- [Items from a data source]
Lemma clone_Forall (P : json → bool) items :
  Forall (λ kv : pykey * json, P (_clone_jsonable kv.2) = true) items →
  Forall (λ kv : string * json, P kv.2 = true)
    (dict_of (map (λ '(k, v), (key_str k, _clone_jsonable v)) items)).
Proof.
  intros H. apply (Forall_dict_of (λ v, P v = true)), Forall_fmap.
  eapply Forall_impl; [exact H|]. by intros [k v].
Qed.

Lemma clone_plain v : plain_json (_clone_jsonable v) = true.
Proof.
  induction v as [|b|s0|z|f|l IH|items IH|s0] using json_ind'; try done.
  - cbn. by apply forallb_Forall_true, Forall_fmap.
  - cbn. apply forallb_Forall_true, Forall_fmap. apply clone_Forall in IH.
    eapply Forall_impl; [exact IH|]. by intros [k v] H.
Qed.

Lemma clone_finite v : finite_json v = true → finite_json (_clone_jsonable v) = true.
Proof.
  induction v as [|b|s0|z|f|l IH|items IH|s0] using json_ind'; try done; intros Hf;
    cbn [finite_json] in Hf; rewrite forallb_Forall_true in Hf; cbn;
    apply forallb_Forall_true, Forall_fmap.
  - rewrite Forall_forall in *. intros v Hv. by apply IH, Hf.
  - assert (Forall (λ kv : pykey * json,
      finite_json (_clone_jsonable kv.2) = true) items) as H.
    { rewrite Forall_forall in *. intros v Hv. by apply IH, Hf. }
    apply clone_Forall in H. eapply Forall_impl; [exact H|]. by intros [k v].
Qed.

Lemma clone_wf v : wf_json v = true → wf_json (_clone_jsonable v) = true.
Proof.
  induction v as [|b|s0|z|f|l IH|items IH|s0] using json_ind'; try done; intros Hf;
    cbn [wf_json] in Hf; rewrite forallb_Forall_true in Hf; cbn;
    apply forallb_Forall_true, Forall_fmap.
  - rewrite Forall_forall in *. intros v Hv. by apply IH, Hf.
  - assert (Forall (λ kv : pykey * json,
      wf_json (_clone_jsonable kv.2) = true) items) as H.
    { rewrite Forall_forall in *. intros v Hv. by apply IH, Hf. }
    apply clone_Forall in H. eapply Forall_impl; [exact H|]. by intros [k v].
Qed.

Lemma canonicalize_eq_iff v1 v2 s1 s2 :
  wf_val v1 → wf_val v2 → canonicalize v1 = Ok s1 → canonicalize v2 = Ok s2 →
  s1 = s2 ↔ jnorm v1 = jnorm v2.
Proof.
  intros Hw1 Hw2 H1 H2. split.
  - intros ->. eapply (json_readable v1 Hw1 v2 s2 s2 "" ""); done.
  - intros E. unfold canonicalize in *. rewrite <-emit_jnorm, E, emit_jnorm in H1.
    congruence.
Qed.

(** ** Theorems *)

(** Canonical bytes identify a document.  If two well-formed values both
    serialise, they serialise to the same bytes exactly when they have the
    same normal form, that is when they differ only in the order of dictionary
    items and in integers written as floats.  No two documents that differ in
    anything else share the bytes that are signed and hashed. *)
Theorem canonicalize_identifies v1 v2 s1 s2 :
  wf_val v1 → wf_val v2 → canonicalize v1 = Ok s1 → canonicalize v2 = Ok s2 →
  s1 = s2 ↔ jnorm v1 = jnorm v2.
Proof. apply canonicalize_eq_iff. Qed.

Lemma canonicalize_identifies_witness :
  let v1 := JObj [(KStr "a", JInt 1); (KStr "b", JFloat (FFrac "0.5"))] in
  let v2 := JObj [(KStr "b", JFloat (FFrac "0.5")); (KStr "a", JFloat (FInt 1))] in
  ∃ s, canonicalize v1 = Ok s ∧ canonicalize v2 = Ok s ∧ (s = s ↔ jnorm v1 = jnorm v2).
Proof.
  intros v1 v2. eexists. split; [vm_compute; reflexivity|].
  split; [vm_compute; reflexivity|].
  apply (canonicalize_identifies v1 v2); vm_compute; reflexivity.
Defined.

(** The order in which a dictionary was filled does not change its
    canonical bytes, at any place a dictionary occurs in. *)
Theorem canonicalize_key_order items items' :
  NoDup (map fst items) → items ≡ₚ items' →
  canonicalize (JObj items) = canonicalize (JObj items') ∧
  jnorm (JObj items) = jnorm (JObj items').
Proof.
  intros Hnd Hp.
  assert (kv_sort key_leb items = kv_sort key_leb items') as E.
  { by apply (kv_sort_proper key_leb key_leb_total key_leb_trans key_leb_anti). }
  split; [|by rewrite !jnorm_obj, E].
  unfold canonicalize. rewrite !emit_obj, E.
  by rewrite (keys_comparable_perm (map fst items) (map fst items')) by by rewrite Hp.
Qed.

Lemma canonicalize_key_order_witness :
  canonicalize (JObj [(KStr "b", JNull); (KStr "a", JInt 3)])
  = canonicalize (JObj [(KStr "a", JInt 3); (KStr "b", JNull)]).
Proof.
  apply (canonicalize_key_order [(KStr "b", JNull); (KStr "a", JInt 3)]
    [(KStr "a", JInt 3); (KStr "b", JNull)]).
  - apply (bool_decide_eq_true_1 (NoDup _)). vm_compute. reflexivity.
  - apply Permutation_swap.
Defined.

(** Whatever value [_clone_jsonable] is given, the canonicaliser accepts
    the clone, unless a NaN or an infinity occurs in the value. *)
Theorem clone_canonicalizes v :
  finite_json v = true → ∃ s, canonicalize (_clone_jsonable v) = Ok s.
Proof.
  intros Hf. pose proof (emit_plain _ (clone_plain v) (clone_finite v Hf)) as H.
  unfold canonicalize. destruct (_emit (_clone_jsonable v)) as [s|]; [by exists s|done].
Qed.

Lemma clone_canonicalizes_witness :
  ∃ s, canonicalize (_clone_jsonable (JObj [(KInt 1, JOther "b'x'"); (KStr "1", JNull)]))
       = Ok s.
Proof.
  apply (clone_canonicalizes (JObj [(KInt 1, JOther "b'x'"); (KStr "1", JNull)])).
  reflexivity.
Defined.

- [Problem to solve] Restate every entry exactly. Leave nothing out.

- [Result of the exercise]
Lemma clone_Forall (P : json → bool) items :
  Forall (λ kv : pykey * json, P (_clone_jsonable kv.2) = true) items →
  Forall (λ kv : string * json, P kv.2 = true)
    (dict_of (map (λ '(k, v), (key_str k, _clone_jsonable v)) items)).
Proof.
  intros H. apply (Forall_dict_of (λ v, P v = true)), Forall_fmap.
  eapply Forall_impl; [exact H|]. by intros [k v].
Qed.

Lemma clone_plain v : plain_json (_clone_jsonable v) = true.
Proof.
  induction v as [|b|s0|z|f|l IH|items IH|s0] using json_ind'; try done.
  - cbn. by apply forallb_Forall_true, Forall_fmap.
  - cbn. apply forallb_Forall_true, Forall_fmap. apply clone_Forall in IH.
    eapply Forall_impl; [exact IH|]. by intros [k v] H.
Qed.

Lemma clone_finite v : finite_json v = true → finite_json (_clone_jsonable v) = true.
Proof.
  induction v as [|b|s0|z|f|l IH|items IH|s0] using json_ind'; try done; intros Hf;
    cbn [finite_json] in Hf; rewrite forallb_Forall_true in Hf; cbn;
    apply forallb_Forall_true, Forall_fmap.
  - rewrite Forall_forall in *. intros v Hv. by apply IH, Hf.
  - assert (Forall (λ kv : pykey * json,
      finite_json (_clone_jsonable kv.2) = true) items) as H.
    { rewrite Forall_forall in *. intros v Hv. by apply IH, Hf. }
    apply clone_Forall in H. eapply Forall_impl; [exact H|]. by intros [k v].
Qed.

Lemma clone_wf v : wf_json v = true → wf_json (_clone_jsonable v) = true.
Proof.
  induction v as [|b|s0|z|f|l IH|items IH|s0] using json_ind'; try done; intros Hf;
    cbn [wf_json] in Hf; rewrite forallb_Forall_true in Hf; cbn;
    apply forallb_Forall_true, Forall_fmap.
  - rewrite Forall_forall in *. intros v Hv. by apply IH, Hf.
  - assert (Forall (λ kv : pykey * json,
      wf_json (_clone_jsonable kv.2) = true) items) as H.
    { rewrite Forall_forall in *. intros v Hv. by apply IH, Hf. }
    apply clone_Forall in H. eapply Forall_impl; [exact H|]. by intros [k v].
Qed.

Lemma canonicalize_eq_iff v1 v2 s1 s2 :
  wf_val v1 → wf_val v2 → canonicalize v1 = Ok s1 → canonicalize v2 = Ok s2 →
  s1 = s2 ↔ jnorm v1 = jnorm v2.
Proof.
  intros Hw1 Hw2 H1 H2. split.
  - intros ->. eapply (json_readable v1 Hw1 v2 s2 s2 "" ""); done.
  - intros E. unfold canonicalize in *. rewrite <-emit_jnorm, E, emit_jnorm in H1.
    congruence.
Qed.

(** ** Theorems *)

(** Canonical bytes identify a document.  If two well-formed values both
    serialise, they serialise to the same bytes exactly when they have the
    same normal form, that is when they differ only in the order of dictionary
    items and in integers written as floats.  No two documents that differ in
    anything else share the bytes that are signed and hashed. *)
Theorem canonicalize_identifies v1 v2 s1 s2 :
  wf_val v1 → wf_val v2 → canonicalize v1 = Ok s1 → canonicalize v2 = Ok s2 →
  s1 = s2 ↔ jnorm v1 = jnorm v2.
Proof. apply canonicalize_eq_iff. Qed.

Lemma canonicalize_identifies_witness :
  let v1 := JObj [(KStr "a", JInt 1); (KStr "b", JFloat (FFrac "0.5"))] in
  let v2 := JObj [(KStr "b", JFloat (FFrac "0.5")); (KStr "a", JFloat (FInt 1))] in
  ∃ s, canonicalize v1 = Ok s ∧ canonicalize v2 = Ok s ∧ (s = s ↔ jnorm v1 = jnorm v2).
Proof.
  intros v1 v2. eexists. split; [vm_compute; reflexivity|].
  split; [vm_compute; reflexivity|].
  apply (canonicalize_identifies v1 v2); vm_compute; reflexivity.
Defined.

(** The order in which a dictionary was filled does not change its
    canonical bytes, at any place a dictionary occurs in. *)
Theorem canonicalize_key_order items items' :
  NoDup (map fst items) → items ≡ₚ items' →
  canonicalize (JObj items) = canonicalize (JObj items') ∧
  jnorm (JObj items) = jnorm (JObj items').
Proof.
  intros Hnd Hp.
  assert (kv_sort key_leb items = kv_sort key_leb items') as E.
  { by apply (kv_sort_proper key_leb key_leb_total key_leb_trans key_leb_anti). }
  split; [|by rewrite !jnorm_obj, E].
  unfold canonicalize. rewrite !emit_obj, E.
  by rewrite (keys_comparable_perm (map fst items) (map fst items')) by by rewrite Hp.
Qed.

Lemma canonicalize_key_order_witness :
  canonicalize (JObj [(KStr "b", JNull); (KStr "a", JInt 3)])
  = canonicalize (JObj [(KStr "a", JInt 3); (KStr "b", JNull)]).
Proof.
  apply (canonicalize_key_order [(KStr "b", JNull); (KStr "a", JInt 3)]
    [(KStr "a", JInt 3); (KStr "b", JNull)]).
  - apply (bool_decide_eq_true_1 (NoDup _)). vm_compute. reflexivity.
  - apply Permutation_swap.
Defined.

(** Whatever value [_clone_jsonable] is given, the canonicaliser accepts
    the clone, unless a NaN or an infinity occurs in the value. *)
Theorem clone_canonicalizes v :
  finite_json v = true → ∃ s, canonicalize (_clone_jsonable v) = Ok s.
Proof.
  intros Hf. pose proof (emit_plain _ (clone_plain v) (clone_finite v Hf)) as H.
  unfold canonicalize. destruct (_emit (_clone_jsonable v)) as [s|]; [by exists s|done].
Qed.

Lemma clone_canonicalizes_witness :
  ∃ s, canonicalize (_clone_jsonable (JObj [(KInt 1, JOther "b'x'"); (KStr "1", JNull)]))
       = Ok s.
Proof.
  apply (clone_canonicalizes (JObj [(KInt 1, JOther "b'x'"); (KStr "1", JNull)])).
  reflexivity.
Defined.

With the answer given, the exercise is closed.